Saved entries:

++++++

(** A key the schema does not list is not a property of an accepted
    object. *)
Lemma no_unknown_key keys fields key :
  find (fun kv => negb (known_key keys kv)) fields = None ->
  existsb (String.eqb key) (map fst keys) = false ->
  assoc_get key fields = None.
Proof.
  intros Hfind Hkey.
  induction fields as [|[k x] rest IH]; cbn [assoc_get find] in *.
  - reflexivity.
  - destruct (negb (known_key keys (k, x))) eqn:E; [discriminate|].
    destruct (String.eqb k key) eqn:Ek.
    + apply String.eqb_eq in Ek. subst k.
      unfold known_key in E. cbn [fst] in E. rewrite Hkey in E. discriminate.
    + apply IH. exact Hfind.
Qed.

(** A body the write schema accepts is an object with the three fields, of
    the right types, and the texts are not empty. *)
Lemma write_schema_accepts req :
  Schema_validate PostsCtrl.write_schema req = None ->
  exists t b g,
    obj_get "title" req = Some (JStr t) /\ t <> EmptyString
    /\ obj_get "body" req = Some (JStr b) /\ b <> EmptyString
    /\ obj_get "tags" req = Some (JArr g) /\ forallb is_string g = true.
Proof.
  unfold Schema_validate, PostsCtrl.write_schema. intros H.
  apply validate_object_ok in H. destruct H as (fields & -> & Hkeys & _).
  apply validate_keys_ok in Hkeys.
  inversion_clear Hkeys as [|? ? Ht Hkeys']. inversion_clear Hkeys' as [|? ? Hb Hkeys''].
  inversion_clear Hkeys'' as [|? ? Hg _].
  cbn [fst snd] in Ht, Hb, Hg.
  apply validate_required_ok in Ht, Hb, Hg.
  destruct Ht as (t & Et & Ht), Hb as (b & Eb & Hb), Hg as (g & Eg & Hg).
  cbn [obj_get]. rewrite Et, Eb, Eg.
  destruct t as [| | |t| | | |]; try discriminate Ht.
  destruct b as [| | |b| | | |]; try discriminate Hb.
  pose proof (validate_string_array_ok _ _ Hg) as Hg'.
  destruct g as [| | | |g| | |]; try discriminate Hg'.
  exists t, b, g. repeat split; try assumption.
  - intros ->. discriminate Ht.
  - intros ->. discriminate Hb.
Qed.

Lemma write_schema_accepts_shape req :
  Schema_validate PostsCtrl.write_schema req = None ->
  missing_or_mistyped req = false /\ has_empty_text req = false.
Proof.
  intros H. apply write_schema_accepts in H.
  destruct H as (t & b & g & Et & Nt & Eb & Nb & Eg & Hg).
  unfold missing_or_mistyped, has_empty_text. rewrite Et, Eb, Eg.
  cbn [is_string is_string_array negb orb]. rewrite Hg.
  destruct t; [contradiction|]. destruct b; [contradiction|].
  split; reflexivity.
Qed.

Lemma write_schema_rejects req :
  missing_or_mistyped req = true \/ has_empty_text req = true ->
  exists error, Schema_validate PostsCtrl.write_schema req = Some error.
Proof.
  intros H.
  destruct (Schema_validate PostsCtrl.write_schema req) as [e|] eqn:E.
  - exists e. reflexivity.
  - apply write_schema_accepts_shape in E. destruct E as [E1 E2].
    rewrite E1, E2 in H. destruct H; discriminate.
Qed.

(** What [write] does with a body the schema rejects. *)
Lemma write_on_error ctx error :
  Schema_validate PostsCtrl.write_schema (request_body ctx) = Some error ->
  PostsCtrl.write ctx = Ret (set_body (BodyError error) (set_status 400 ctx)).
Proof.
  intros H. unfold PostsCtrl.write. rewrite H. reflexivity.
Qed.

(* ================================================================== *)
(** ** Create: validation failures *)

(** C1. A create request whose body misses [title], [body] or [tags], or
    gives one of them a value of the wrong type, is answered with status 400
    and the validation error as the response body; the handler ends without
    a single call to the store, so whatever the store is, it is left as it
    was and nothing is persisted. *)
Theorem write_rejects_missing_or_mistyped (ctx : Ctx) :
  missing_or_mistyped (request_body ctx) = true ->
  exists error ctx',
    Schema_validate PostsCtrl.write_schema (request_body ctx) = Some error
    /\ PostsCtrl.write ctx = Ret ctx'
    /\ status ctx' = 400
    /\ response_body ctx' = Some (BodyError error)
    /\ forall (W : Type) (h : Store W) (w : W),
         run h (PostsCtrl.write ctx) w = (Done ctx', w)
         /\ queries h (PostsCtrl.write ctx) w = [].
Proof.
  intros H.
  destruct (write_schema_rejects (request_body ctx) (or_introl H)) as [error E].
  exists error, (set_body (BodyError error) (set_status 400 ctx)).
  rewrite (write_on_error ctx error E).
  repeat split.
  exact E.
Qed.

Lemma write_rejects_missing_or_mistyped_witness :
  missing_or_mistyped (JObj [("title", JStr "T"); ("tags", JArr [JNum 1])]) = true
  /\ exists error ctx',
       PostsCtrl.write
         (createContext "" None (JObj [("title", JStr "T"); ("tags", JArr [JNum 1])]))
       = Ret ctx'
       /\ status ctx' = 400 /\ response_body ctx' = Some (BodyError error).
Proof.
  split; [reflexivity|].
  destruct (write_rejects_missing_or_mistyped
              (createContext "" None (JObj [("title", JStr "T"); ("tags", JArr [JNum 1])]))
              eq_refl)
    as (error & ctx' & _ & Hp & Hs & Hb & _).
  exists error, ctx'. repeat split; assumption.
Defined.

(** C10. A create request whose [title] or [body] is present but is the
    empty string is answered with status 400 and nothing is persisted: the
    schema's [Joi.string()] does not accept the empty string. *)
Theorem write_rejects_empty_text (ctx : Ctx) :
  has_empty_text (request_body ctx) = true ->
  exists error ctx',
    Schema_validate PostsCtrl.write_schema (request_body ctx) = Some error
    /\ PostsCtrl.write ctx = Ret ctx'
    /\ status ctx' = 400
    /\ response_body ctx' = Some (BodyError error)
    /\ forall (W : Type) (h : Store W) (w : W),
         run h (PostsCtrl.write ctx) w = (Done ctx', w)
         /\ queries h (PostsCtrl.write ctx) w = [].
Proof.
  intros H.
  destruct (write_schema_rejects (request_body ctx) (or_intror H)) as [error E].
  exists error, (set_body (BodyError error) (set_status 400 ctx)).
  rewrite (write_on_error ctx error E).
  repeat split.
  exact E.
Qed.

++++++

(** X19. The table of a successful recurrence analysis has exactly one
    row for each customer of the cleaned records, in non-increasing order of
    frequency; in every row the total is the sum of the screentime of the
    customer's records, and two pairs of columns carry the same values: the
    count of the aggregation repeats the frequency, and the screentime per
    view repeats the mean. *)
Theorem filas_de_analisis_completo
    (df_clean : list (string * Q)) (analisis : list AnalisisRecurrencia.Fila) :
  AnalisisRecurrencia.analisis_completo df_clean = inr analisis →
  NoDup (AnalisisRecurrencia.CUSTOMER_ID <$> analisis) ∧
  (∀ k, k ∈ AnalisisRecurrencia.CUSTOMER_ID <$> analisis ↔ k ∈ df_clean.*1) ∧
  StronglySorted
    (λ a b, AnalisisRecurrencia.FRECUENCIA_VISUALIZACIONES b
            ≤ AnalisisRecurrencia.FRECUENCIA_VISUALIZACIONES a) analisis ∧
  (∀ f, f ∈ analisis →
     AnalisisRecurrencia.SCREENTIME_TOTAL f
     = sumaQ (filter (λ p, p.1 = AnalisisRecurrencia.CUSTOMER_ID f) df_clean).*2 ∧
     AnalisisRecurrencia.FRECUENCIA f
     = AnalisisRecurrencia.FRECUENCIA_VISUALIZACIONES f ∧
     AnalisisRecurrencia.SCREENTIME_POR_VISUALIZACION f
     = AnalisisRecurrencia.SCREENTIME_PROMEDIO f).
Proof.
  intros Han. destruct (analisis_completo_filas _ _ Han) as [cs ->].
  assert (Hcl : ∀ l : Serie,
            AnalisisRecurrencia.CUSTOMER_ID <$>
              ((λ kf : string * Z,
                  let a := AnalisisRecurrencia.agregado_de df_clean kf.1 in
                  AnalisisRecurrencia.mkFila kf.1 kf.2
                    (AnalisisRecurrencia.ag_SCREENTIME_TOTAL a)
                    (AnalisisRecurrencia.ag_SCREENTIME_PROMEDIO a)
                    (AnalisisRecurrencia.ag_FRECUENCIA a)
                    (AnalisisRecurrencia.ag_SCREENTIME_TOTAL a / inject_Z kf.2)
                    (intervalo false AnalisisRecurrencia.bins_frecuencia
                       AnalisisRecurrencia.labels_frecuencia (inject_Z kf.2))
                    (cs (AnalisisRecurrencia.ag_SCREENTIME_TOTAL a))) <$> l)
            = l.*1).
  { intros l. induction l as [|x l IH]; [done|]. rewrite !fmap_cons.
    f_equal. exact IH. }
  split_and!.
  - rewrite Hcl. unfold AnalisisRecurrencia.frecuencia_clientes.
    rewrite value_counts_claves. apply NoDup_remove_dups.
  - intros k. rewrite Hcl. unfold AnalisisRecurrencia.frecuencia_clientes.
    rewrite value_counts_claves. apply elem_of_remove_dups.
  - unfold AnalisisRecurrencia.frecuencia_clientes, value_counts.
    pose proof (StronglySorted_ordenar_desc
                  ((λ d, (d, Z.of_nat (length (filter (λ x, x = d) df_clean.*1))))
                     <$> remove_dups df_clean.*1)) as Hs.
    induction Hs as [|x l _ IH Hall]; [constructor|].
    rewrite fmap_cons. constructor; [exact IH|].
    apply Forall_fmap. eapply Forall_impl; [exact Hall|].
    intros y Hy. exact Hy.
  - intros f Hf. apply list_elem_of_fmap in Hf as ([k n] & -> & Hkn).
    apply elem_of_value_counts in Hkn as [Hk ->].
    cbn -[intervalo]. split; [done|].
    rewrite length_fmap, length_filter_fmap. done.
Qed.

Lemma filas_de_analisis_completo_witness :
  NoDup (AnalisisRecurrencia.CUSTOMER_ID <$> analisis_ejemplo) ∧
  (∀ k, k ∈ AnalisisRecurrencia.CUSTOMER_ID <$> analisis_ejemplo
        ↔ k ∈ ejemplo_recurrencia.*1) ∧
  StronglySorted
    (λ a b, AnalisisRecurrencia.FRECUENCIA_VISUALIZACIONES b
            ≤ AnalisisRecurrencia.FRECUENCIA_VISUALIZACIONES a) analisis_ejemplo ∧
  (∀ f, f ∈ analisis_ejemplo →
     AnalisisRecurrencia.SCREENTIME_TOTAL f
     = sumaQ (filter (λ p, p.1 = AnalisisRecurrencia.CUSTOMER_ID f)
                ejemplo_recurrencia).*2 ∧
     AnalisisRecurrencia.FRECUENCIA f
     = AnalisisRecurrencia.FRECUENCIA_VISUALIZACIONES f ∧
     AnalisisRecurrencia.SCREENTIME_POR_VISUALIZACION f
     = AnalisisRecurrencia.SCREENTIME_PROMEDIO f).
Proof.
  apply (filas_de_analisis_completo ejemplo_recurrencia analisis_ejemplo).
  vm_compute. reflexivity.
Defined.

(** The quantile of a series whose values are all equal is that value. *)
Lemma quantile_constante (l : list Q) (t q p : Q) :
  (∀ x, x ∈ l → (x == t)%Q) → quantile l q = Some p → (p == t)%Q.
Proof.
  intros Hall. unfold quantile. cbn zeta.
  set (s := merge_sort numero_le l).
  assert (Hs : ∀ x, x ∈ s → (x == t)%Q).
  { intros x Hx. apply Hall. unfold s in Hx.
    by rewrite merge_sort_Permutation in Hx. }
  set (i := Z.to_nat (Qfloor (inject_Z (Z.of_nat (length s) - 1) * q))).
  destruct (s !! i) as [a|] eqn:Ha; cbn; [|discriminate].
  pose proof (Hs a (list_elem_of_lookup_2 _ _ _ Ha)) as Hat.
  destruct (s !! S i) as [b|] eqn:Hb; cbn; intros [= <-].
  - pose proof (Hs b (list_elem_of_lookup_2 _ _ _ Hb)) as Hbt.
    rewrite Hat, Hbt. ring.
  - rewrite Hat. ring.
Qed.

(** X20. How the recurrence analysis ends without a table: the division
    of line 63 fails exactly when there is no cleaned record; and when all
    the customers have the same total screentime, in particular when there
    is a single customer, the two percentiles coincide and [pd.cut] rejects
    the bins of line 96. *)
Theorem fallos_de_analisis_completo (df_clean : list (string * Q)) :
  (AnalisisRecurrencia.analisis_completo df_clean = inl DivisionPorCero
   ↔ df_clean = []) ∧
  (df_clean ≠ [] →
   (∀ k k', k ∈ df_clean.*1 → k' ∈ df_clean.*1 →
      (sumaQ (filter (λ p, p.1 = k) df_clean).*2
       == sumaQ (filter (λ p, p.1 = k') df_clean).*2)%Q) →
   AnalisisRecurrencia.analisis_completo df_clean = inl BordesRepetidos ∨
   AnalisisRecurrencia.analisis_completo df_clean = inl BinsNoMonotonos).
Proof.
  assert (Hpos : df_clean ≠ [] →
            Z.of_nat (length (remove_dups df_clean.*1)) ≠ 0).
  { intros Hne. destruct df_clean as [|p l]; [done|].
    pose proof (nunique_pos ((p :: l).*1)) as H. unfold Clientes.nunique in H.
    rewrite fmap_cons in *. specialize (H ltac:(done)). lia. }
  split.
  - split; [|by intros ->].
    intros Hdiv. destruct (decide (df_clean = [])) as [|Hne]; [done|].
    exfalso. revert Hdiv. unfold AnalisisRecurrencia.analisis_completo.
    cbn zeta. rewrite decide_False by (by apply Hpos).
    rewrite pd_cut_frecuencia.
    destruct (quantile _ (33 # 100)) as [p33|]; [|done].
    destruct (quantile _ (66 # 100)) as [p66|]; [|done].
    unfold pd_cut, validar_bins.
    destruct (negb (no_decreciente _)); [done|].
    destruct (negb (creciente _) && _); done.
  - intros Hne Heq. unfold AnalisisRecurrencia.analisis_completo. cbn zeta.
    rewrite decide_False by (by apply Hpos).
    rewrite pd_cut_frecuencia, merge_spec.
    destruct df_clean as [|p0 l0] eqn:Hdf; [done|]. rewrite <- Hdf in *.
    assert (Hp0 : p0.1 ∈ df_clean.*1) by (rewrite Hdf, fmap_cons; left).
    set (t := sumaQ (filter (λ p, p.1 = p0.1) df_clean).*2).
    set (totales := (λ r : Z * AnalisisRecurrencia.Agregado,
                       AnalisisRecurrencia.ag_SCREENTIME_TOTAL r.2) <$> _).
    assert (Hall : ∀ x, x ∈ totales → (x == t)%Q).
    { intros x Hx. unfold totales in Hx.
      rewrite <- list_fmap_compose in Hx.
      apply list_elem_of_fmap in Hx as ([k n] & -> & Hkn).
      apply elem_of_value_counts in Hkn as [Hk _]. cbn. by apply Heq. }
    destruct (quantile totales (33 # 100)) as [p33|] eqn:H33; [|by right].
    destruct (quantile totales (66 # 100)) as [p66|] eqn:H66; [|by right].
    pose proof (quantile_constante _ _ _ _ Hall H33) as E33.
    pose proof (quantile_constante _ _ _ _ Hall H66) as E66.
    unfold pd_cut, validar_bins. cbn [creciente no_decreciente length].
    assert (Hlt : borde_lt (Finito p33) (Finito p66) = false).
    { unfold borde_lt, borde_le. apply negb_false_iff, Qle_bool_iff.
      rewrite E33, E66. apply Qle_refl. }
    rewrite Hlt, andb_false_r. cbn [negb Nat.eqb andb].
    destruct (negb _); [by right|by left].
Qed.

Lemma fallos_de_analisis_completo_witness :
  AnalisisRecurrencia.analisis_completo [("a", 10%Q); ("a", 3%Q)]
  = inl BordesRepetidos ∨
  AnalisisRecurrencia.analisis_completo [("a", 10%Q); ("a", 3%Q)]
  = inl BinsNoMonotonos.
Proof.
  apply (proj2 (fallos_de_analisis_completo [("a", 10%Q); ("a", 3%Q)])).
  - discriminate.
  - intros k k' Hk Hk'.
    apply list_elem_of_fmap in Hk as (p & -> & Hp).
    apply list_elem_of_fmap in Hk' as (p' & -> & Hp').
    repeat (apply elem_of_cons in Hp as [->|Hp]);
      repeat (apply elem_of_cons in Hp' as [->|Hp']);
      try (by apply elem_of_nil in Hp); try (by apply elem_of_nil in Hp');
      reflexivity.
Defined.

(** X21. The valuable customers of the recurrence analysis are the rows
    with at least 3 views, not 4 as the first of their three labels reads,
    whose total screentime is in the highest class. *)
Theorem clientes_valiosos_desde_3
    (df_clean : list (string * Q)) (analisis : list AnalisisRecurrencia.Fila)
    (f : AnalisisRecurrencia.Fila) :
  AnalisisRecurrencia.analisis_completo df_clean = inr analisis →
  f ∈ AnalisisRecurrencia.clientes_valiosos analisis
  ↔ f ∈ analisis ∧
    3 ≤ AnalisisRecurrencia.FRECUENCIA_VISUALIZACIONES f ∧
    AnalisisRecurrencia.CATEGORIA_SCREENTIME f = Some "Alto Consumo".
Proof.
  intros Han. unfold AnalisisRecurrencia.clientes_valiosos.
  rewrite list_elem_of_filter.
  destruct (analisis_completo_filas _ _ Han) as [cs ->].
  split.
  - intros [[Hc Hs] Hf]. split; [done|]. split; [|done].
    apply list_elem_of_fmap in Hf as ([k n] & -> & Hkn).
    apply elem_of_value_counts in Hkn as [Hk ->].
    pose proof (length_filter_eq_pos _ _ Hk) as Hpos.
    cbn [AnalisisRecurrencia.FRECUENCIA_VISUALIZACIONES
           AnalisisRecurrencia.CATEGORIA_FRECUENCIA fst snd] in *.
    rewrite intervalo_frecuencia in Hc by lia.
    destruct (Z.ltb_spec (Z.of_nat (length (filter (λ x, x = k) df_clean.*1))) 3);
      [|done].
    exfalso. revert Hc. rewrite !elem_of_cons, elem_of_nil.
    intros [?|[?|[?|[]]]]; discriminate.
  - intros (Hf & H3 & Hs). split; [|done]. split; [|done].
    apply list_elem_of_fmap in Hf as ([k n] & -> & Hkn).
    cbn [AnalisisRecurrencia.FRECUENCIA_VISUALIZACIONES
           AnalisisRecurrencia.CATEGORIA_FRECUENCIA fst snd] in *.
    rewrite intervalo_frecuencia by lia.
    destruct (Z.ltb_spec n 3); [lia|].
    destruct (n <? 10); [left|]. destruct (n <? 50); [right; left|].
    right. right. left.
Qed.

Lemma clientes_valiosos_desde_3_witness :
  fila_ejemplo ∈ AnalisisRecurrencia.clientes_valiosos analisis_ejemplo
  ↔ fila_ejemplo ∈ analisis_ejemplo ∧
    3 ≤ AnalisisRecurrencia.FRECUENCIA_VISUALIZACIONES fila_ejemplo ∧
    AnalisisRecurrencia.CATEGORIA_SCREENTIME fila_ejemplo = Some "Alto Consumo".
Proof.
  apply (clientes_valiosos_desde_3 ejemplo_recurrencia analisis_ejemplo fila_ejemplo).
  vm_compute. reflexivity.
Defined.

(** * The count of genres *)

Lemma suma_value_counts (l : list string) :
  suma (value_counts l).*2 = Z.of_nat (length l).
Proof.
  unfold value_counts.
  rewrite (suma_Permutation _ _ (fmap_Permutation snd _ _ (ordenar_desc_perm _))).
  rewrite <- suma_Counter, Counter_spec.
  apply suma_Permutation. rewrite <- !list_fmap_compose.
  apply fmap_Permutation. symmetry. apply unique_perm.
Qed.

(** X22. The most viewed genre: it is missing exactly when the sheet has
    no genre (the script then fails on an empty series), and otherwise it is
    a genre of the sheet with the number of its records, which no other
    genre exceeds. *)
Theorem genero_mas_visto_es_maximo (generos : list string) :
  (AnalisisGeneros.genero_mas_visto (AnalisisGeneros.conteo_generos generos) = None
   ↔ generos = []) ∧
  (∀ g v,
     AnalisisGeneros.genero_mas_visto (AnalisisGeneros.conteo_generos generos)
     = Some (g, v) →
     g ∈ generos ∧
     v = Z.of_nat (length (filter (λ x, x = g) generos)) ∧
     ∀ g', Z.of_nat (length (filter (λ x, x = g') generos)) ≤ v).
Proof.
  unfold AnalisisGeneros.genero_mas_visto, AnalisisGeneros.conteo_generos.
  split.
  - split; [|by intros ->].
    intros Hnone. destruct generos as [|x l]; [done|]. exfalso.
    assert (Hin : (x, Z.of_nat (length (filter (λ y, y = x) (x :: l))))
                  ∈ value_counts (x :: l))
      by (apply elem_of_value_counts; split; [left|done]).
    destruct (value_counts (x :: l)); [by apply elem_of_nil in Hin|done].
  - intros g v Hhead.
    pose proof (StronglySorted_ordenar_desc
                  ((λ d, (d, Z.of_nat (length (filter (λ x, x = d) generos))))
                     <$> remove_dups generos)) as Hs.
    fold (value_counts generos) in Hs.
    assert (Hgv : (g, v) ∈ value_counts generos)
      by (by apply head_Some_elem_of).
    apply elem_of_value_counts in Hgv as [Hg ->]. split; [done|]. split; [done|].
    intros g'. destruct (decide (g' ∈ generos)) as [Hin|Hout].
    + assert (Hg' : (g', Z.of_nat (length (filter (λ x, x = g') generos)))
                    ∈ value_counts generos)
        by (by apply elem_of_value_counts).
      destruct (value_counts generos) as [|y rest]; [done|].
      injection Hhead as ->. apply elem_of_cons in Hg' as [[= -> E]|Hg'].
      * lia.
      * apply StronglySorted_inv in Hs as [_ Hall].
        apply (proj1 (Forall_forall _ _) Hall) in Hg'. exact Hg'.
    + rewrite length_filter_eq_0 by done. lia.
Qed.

++++++

» **Your goal**
From the line holding "fila_ejemplo ∈ AnalisisRecurrencia.clientes_valiosos" to the line holding "apply (clientes_valiosos_desde_3 ejemplo_recurrencia", inclusive, restate each line above exactly as written.

» **Task result**
  fila_ejemplo ∈ AnalisisRecurrencia.clientes_valiosos analisis_ejemplo
  ↔ fila_ejemplo ∈ analisis_ejemplo ∧
    3 ≤ AnalisisRecurrencia.FRECUENCIA_VISUALIZACIONES fila_ejemplo ∧
    AnalisisRecurrencia.CATEGORIA_SCREENTIME fila_ejemplo = Some "Alto Consumo".
Proof.
  apply (clientes_valiosos_desde_3 ejemplo_recurrencia analisis_ejemplo fila_ejemplo).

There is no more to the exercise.